"The Bone Orchard" (Minotaur Books), by Paul Doiron
Mike Bowditch's recklessness and insubordination, along with his struggle with a series of personal tragedies, seemed to make him a bad match for his job as a Maine game warden. So, as the fifth novel in this fine series opens, it comes as no great surprise that Mike has quit law enforcement and taken refuge as a fishing guide in the state's great North Woods.
But Sgt. Kathy Frost, Mike's former mentor in the warden service, is in trouble. A suicidal Afghanistan war vet she was assigned to help has been shot dead. The ex-soldier's politically connected parents and former army buddies blame her. And she is under investigation for her role in the affair.
Thinking he might be able to help, or at least offer a sympathetic ear, Mike drives to her cabin and comes under sniper fire in her driveway. He finds his old friend critically wounded.

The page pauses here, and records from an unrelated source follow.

(* ===== verification/LinkLogWiring.v ===== *)
(** * LinkLogWiring: who owns the flags of the link log server

    A flag is a cell that a node and its timer share: the first of the two that is done with it
    sets it, the second deletes it.  [wired] is the invariant on the maps the server's
    state is seen as: a flag is false exactly when both hold it, true when one of them does, and
    no flag is without an owner.  The lemmas are the moves the operations consist of. *)

From stdpp Require Import gmap.
From S2P Require Import Prelude StateMonad Interpreter LinkLogFormat LinkLogServer.
Local Open Scope Z_scope.

(** A node may be without a flag, or its flag without a timer, in the middle of an operation. *)
Inductive stage := Wired | Unarmed (id : Identification) | Untimed (id : Identification).

Section Wiring.
Implicit Types (W : gmap Identification (nat * option nat)) (F : gmap nat bool) (l : list TimerData) (X : stage).

Definition timer_has l (p : nat) : Prop := exists t, t ∈ l /\ timer_flag t = Some p.
Definition node_has W (id : Identification) (p : nat) : Prop := exists a, W !! id = Some (a, Some p).

Record wired X l W F (n : nat) : Prop := {
  w_timer : forall t, t ∈ l -> exists p b, timer_flag t = Some p /\ F !! p = Some b /\
    (b = false -> W !! key (iter t) = Some (alloc (iter t), Some p));
  w_node : forall id a o, W !! id = Some (a, o) ->
    match o with
    | Some p => exists b, F !! p = Some b /\ (b = false <-> timer_has l p \/ X = Untimed id) /\ (X = Untimed id -> ~ timer_has l p)
    | None => X = Unarmed id
    end;
  w_flag : forall p b, F !! p = Some b -> timer_has l p \/ exists id, node_has W id p;
  w_timers : NoDup (timer_flag <$> l);
  w_nodes : forall id1 id2 p, node_has W id1 p -> node_has W id2 p -> id1 = id2;
  w_next : forall p, is_Some (F !! p) -> (p < n)%nat
}.

Lemma timer_has_perm l l' p : l ≡ₚ l' -> timer_has l p -> timer_has l' p.
Proof. intros Hp (t & Ht & Hf). exists t. by rewrite <- Hp. Qed.

Lemma wired_perm X l l' W F n : l ≡ₚ l' -> wired X l W F n -> wired X l' W F n.
Proof.
  intros Hp [H1 H2 H3 H4 H5 H6].
  assert (Hh : forall p, timer_has l p <-> timer_has l' p) by (intros p; split; by apply timer_has_perm).
  split; try done.
  - intros t Ht. apply H1. by rewrite Hp.
  - intros id a o Ho. specialize (H2 id a o Ho). destruct o as [p |]; [| done]. by setoid_rewrite <- Hh.
  - intros p b Hb. rewrite <- Hh. by eapply H3.
  - by rewrite <- Hp.
Qed.

Lemma insert_timer_perm t l : insert_timer t l ≡ₚ t :: l.
Proof.
  induction l as [| t' l IH]; [done |]. simpl. destruct (expire_time t <? expire_time t'); [done |].
  rewrite IH. constructor.
Qed.

Lemma timer_has_cons t l p : timer_has (t :: l) p <-> timer_flag t = Some p \/ timer_has l p.
Proof.
  split.
  - intros (t' & [-> | Ht]%elem_of_cons & Hf); [by left | right; by exists t'].
  - intros [Hf | (t' & Ht & Hf)]; [exists t | exists t']; (split; [set_solver | done]).
Qed.

Lemma timer_has_elem l p : timer_has l p <-> Some p ∈ timer_flag <$> l.
Proof.
  rewrite list_elem_of_fmap. split; [intros (t & ? & ?); exists t; by split | intros (t & ? & ?); exists t; by split].
Qed.

Lemma wired_known X l W F n id a p : wired X l W F n -> W !! id = Some (a, Some p) -> is_Some (F !! p).
Proof. intros Hw Hid. destruct (w_node _ _ _ _ _ Hw _ _ _ Hid) as (b & Hb & _). by exists b. Qed.

(** A new node has no flag. *)
Lemma wired_add l W F n id a : wired Wired l W F n -> W !! id = None -> wired (Unarmed id) l (<[id := (a, None)]> W) F n.
Proof.
  intros [H1 H2 H3 H4 H5 H6] Hid. split; try done.
  - intros t Ht. destruct (H1 t Ht) as (p & b & Hp & Hb & Hl). exists p, b. split; [done | split; [done |]].
    intros Hf. specialize (Hl Hf). rewrite lookup_insert_ne; [done | congruence].
  - intros id' a' o Ho. apply lookup_insert_Some in Ho as [[-> [= _ <-]] | [Hne Ho]]; [done |].
    specialize (H2 _ _ _ Ho). destruct o as [p |]; [| done]. destruct H2 as (b & Hb & Hx & _). exists b.
    split; [done |]. split; [rewrite Hx; intuition congruence | done].
  - intros p b Hb. destruct (H3 p b Hb) as [? | (id' & a' & Hi)]; [by left | right; exists id', a'].
    rewrite lookup_insert_ne; [done | congruence].
  - intros id1 id2 p (a1 & Ha1) (a2 & Ha2). apply lookup_insert_Some in Ha1 as [[_ ?] | [_ Ha1]]; [done |].
    apply lookup_insert_Some in Ha2 as [[_ ?] | [_ Ha2]]; [done |]. apply (H5 _ _ p); [by exists a1 | by exists a2].
Qed.

(** [create]: a new flag for the node. *)
Lemma wired_arm l W F n id a : wired (Unarmed id) l W F n -> W !! id = Some (a, None) ->
  wired (Untimed id) l (<[id := (a, Some n)]> W) (<[n := false]> F) (S n).
Proof.
  intros [H1 H2 H3 H4 H5 H6] Hid.
  assert (Hn : F !! n = None) by (destruct (F !! n) eqn:E; [| done]; specialize (H6 n ltac:(by eexists)); lia).
  assert (Hnt : ~ timer_has l n).
  { intros (t & Ht & Hf). destruct (H1 t Ht) as (p & b & Hp & Hb & _). congruence. }
  split; try done.
  - intros t Ht. destruct (H1 t Ht) as (p & b & Hp & Hb & Hl). exists p, b. split; [done |].
    rewrite lookup_insert_ne by congruence. split; [done |]. intros Hf. specialize (Hl Hf). rewrite lookup_insert_ne; [done | congruence].
  - intros id' a' o Ho. apply lookup_insert_Some in Ho as [[-> [= _ <-]] | [Hne Ho]].
    { exists false. rewrite lookup_insert_eq. naive_solver. }
    specialize (H2 _ _ _ Ho). destruct o as [p |]; [| naive_solver]. destruct H2 as (b & Hb & Hx & Hy). exists b.
    rewrite lookup_insert_ne by congruence. split; [done |]. split; [rewrite Hx; naive_solver | naive_solver].
  - intros p b Hb. apply lookup_insert_Some in Hb as [[<- _] | [Hne Hb]].
    { right. exists id, a. apply lookup_insert_eq. }
    destruct (H3 p b Hb) as [? | (id' & a' & Hi)]; [by left | right; exists id', a'].
    rewrite lookup_insert_ne; [done | congruence].
  - intros id1 id2 p (a1 & Ha1) (a2 & Ha2).
    assert (Hold : forall id' a', W !! id' = Some (a', Some n) -> False).
    { intros id' a' Hi. specialize (H2 _ _ _ Hi) as (b & Hb & _). congruence. }
    apply lookup_insert_Some in Ha1 as [[<- [= _ <-]] | [_ Ha1]]; apply lookup_insert_Some in Ha2 as [[<- Ha2] | [_ Ha2]]; try done.
    + by apply Hold in Ha2.
    + injection Ha2 as _ <-. by apply Hold in Ha1.
    + apply (H5 _ _ p); [by exists a1 | by exists a2].
  - intros p Hp. destruct (decide (p = n)) as [-> | Hne]; [lia |]. rewrite lookup_insert_ne in Hp by done.
    specialize (H6 p Hp). lia.
Qed.

(** [_timers.emplace]: the timer copies the node's flag. *)
Lemma wired_time l W F n id a p e : wired (Untimed id) l W F n -> W !! id = Some (a, Some p) ->
  wired Wired (insert_timer (mkTimer e (mkIter id a) (Some p)) l) W F n.
Proof.
  intros Hw Hid. apply (wired_perm _ (mkTimer e (mkIter id a) (Some p) :: l)); [symmetry; apply insert_timer_perm |].
  pose proof (w_node _ _ _ _ _ Hw _ _ _ Hid) as (b & Hb & Hx & Hy). specialize (Hy eq_refl).
  assert (b = false) as -> by (apply Hx; by right). destruct Hw as [H1 H2 H3 H4 H5 H6]. split; try done.
  - intros t [-> | Ht]%elem_of_cons; [| by apply H1]. exists p, false. done.
  - intros id' a' o Ho. pose proof (H2 _ _ _ Ho) as Hn. destruct o as [q |]; [| done]. destruct Hn as (b & Hb' & Hx' & Hy').
    exists b. split; [done |]. split; [| done]. rewrite Hx', timer_has_cons. cbn [timer_flag].
    destruct (decide (id' = id)) as [-> | Hne].
    + assert (q = p) as -> by congruence. naive_solver.
    + assert (q <> p) by (intros ->; apply Hne, (H5 _ _ p); [by exists a' | by exists a]). naive_solver congruence.
  - intros q b Hq. destruct (H3 q b Hq) as [? | ?]; [left | by right]. apply timer_has_cons. by right.
  - cbn [fmap list_fmap]. apply list.NoDup_cons. split; [| done]. cbn [timer_flag]. by rewrite <- timer_has_elem.
Qed.

(** [destroy]: the node lets go of its flag. *)
Lemma wired_let_go l W F n id a p F' : wired Wired l W F n -> W !! id = Some (a, Some p) ->
  (forall q, q <> p -> F' !! q = F !! q) ->
  F' !! p = (if decide (F !! p = Some true) then None else Some true) ->
  wired (Unarmed id) l (<[id := (a, None)]> W) F' n.
Proof.
  intros Hw Hid Hother Hp. pose proof (w_node _ _ _ _ _ Hw _ _ _ Hid) as (b & Hb & Hx & _).
  assert (Hone : forall id' a', W !! id' = Some (a', Some p) -> id' = id).
  { intros id' a' Hi. apply (w_nodes _ _ _ _ _ Hw id' id p); [by exists a' | by exists a]. }
  destruct Hw as [H1 H2 H3 H4 H5 H6]. split; try done.
  - intros t Ht. destruct (H1 t Ht) as (q & b' & Hq & Hbq & Hl). destruct (decide (q = p)) as [-> | Hne].
    + assert (b = false) as -> by (apply Hx; left; by exists t). exists p, true. split; [done |]. split; [| done].
      rewrite Hp. by rewrite decide_False by congruence.
    + exists q, b'. rewrite Hother by done. split; [done |]. split; [done |]. intros Hf. specialize (Hl Hf).
      rewrite lookup_insert_ne; [done |]. intros ->. congruence.
  - intros id' a' o Ho. apply lookup_insert_Some in Ho as [[-> [= _ <-]] | [Hne Ho]]; [done |].
    specialize (H2 _ _ _ Ho). destruct o as [q |]; [| done]. destruct H2 as (b' & Hb' & Hx' & _). exists b'.
    assert (q <> p) by (intros ->; by apply Hne, eq_sym, (Hone _ a')). rewrite Hother by done. naive_solver congruence.
  - intros q b' Hq. destruct (decide (q = p)) as [-> | Hne].
    + rewrite Hp in Hq. case_decide; [done |]. left. destruct b; [done |]. destruct (proj1 Hx eq_refl) as [? | ?]; done.
    + rewrite Hother in Hq by done. destruct (H3 q b' Hq) as [? | (id' & a' & Hi)]; [by left | right]. exists id', a'.
      rewrite lookup_insert_ne; [done |]. intros ->. congruence.
  - intros id1 id2 q (a1 & Ha1) (a2 & Ha2). apply lookup_insert_Some in Ha1 as [[_ ?] | [_ Ha1]]; [done |].
    apply lookup_insert_Some in Ha2 as [[_ ?] | [_ Ha2]]; [done |]. apply (H5 _ _ q); [by exists a1 | by exists a2].
  - intros q [b' Hq]. destruct (decide (q = p)) as [-> | Hne]; [apply H6; by exists b |].
    apply H6. exists b'. by rewrite <- Hother.
Qed.

(** An entry without a flag leaves the map. *)
Lemma wired_drop l W F n id : wired (Unarmed id) l W F n -> (exists a, W !! id = Some (a, None)) -> wired Wired l (delete id W) F n.
Proof.
  intros [H1 H2 H3 H4 H5 H6] [a Hid]. split; try done.
  - intros t Ht. destruct (H1 t Ht) as (p & b & Hp & Hb & Hl). exists p, b. split; [done | split; [done |]].
    intros Hf. specialize (Hl Hf). rewrite lookup_delete_ne; [done |]. intros ->. congruence.
  - intros id' a' o Ho. apply lookup_delete_Some in Ho as [Hne Ho]. specialize (H2 _ _ _ Ho).
    destruct o as [p |]; [| congruence]. destruct H2 as (b & Hb & Hx & _). exists b. naive_solver congruence.
  - intros p b Hb. destruct (H3 p b Hb) as [? | (id' & a' & Hi)]; [by left | right]. exists id', a'.
    rewrite lookup_delete_ne; [done |]. intros ->. congruence.
  - intros id1 id2 p (a1 & Ha1) (a2 & Ha2). apply lookup_delete_Some in Ha1 as [_ Ha1]. apply lookup_delete_Some in Ha2 as [_ Ha2].
    apply (H5 _ _ p); [by exists a1 | by exists a2].
Qed.

(** A timer goes off: with the flag still false it is the first of the two. *)
Lemma wired_fire t l W F n p (b : bool) F' : wired Wired (t :: l) W F n -> timer_flag t = Some p -> F !! p = Some b ->
  (forall q, q <> p -> F' !! q = F !! q) -> F' !! p = (if b then None else Some true) -> wired Wired l W F' n.
Proof.
  intros Hw Ht Hb Hother Hp. pose proof (w_timers _ _ _ _ _ Hw) as Hnd. cbn [fmap list_fmap] in Hnd.
  apply list.NoDup_cons in Hnd as [Hnot Hnd]. rewrite Ht, <- timer_has_elem in Hnot.
  destruct (w_timer _ _ _ _ _ Hw t (list_elem_of_here _ _)) as (p' & b' & Hp' & Hb' & Hl).
  assert (p' = p) as -> by congruence. assert (b' = b) as -> by congruence.
  assert (Hnode : forall id a, W !! id = Some (a, Some p) -> b = false).
  { intros id a Hi. destruct (w_node _ _ _ _ _ Hw _ _ _ Hi) as (b' & Hb'' & Hx & _).
    assert (b' = b) as -> by congruence. apply Hx. left. apply timer_has_cons. by left. }
  destruct Hw as [H1 H2 H3 _ H5 H6]. split; try done.
  - intros t' Ht'. destruct (H1 t' (list_elem_of_further _ _ _ Ht')) as (q & b' & Hq & Hbq & Hlq).
    assert (q <> p) by (intros ->; apply Hnot; by exists t'). exists q, b'. by rewrite Hother.
  - intros id a o Ho. pose proof (H2 _ _ _ Ho) as Hn. destruct o as [q |]; [| done]. destruct Hn as (b' & Hbq & Hx & _).
    rewrite timer_has_cons, Ht in Hx. destruct (decide (q = p)) as [-> | Hne].
    + exists true. rewrite Hp, (Hnode _ _ Ho). split; [done |]. split; [| done].
      split; [done |]. intros [? | ?]; done.
    + exists b'. rewrite Hother by done. split; [done |]. split; [| done]. rewrite Hx. naive_solver congruence.
  - intros q b' Hq. destruct (decide (q = p)) as [-> | Hne].
    + rewrite Hp in Hq. destruct b; [done |]. right. exists (key (iter t)), (alloc (iter t)). by apply Hl.
    + rewrite Hother in Hq by done. destruct (H3 q b' Hq) as [Hh | ?]; [| by right]. left.
      apply timer_has_cons in Hh as [? | ?]; [congruence | done].
  - intros q [b' Hq]. destruct (decide (q = p)) as [-> | Hne]; [apply H6; by exists b |].
    apply H6. exists b'. by rewrite <- Hother.
Qed.
End Wiring.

A civilian now, Mike has no business getting involved. As reckless and impetuous as always, he dives in anyway.
The authorities suspect the dead soldier's old army buddies for the attack on Kathy. Mike casts his net wider as he pursues the case from the urban landscape of Portland to the desolate farming villages of Aroostook County. As always, Doiron describes his state so vividly that it becomes not just the setting but also a character in its own right.
As Mike's list of suspects grows, he digs deeply into Kathy's past. Along the way, he also keeps running into people from his own past, including old friends, old enemies and an ex-wife.
The encounters lead to much soul-searching — so much that for a good portion of the book, the biggest mystery Mike confronts isn't who shot Kathy, it's what kind of man Mike has become. This makes "The Bone Orchard" both a rich exploration of character and a satisfying mystery story.
Bruce DeSilva, winner of the Mystery Writers of America's Edgar Award, is the author of three crime novels including "Providence Rag."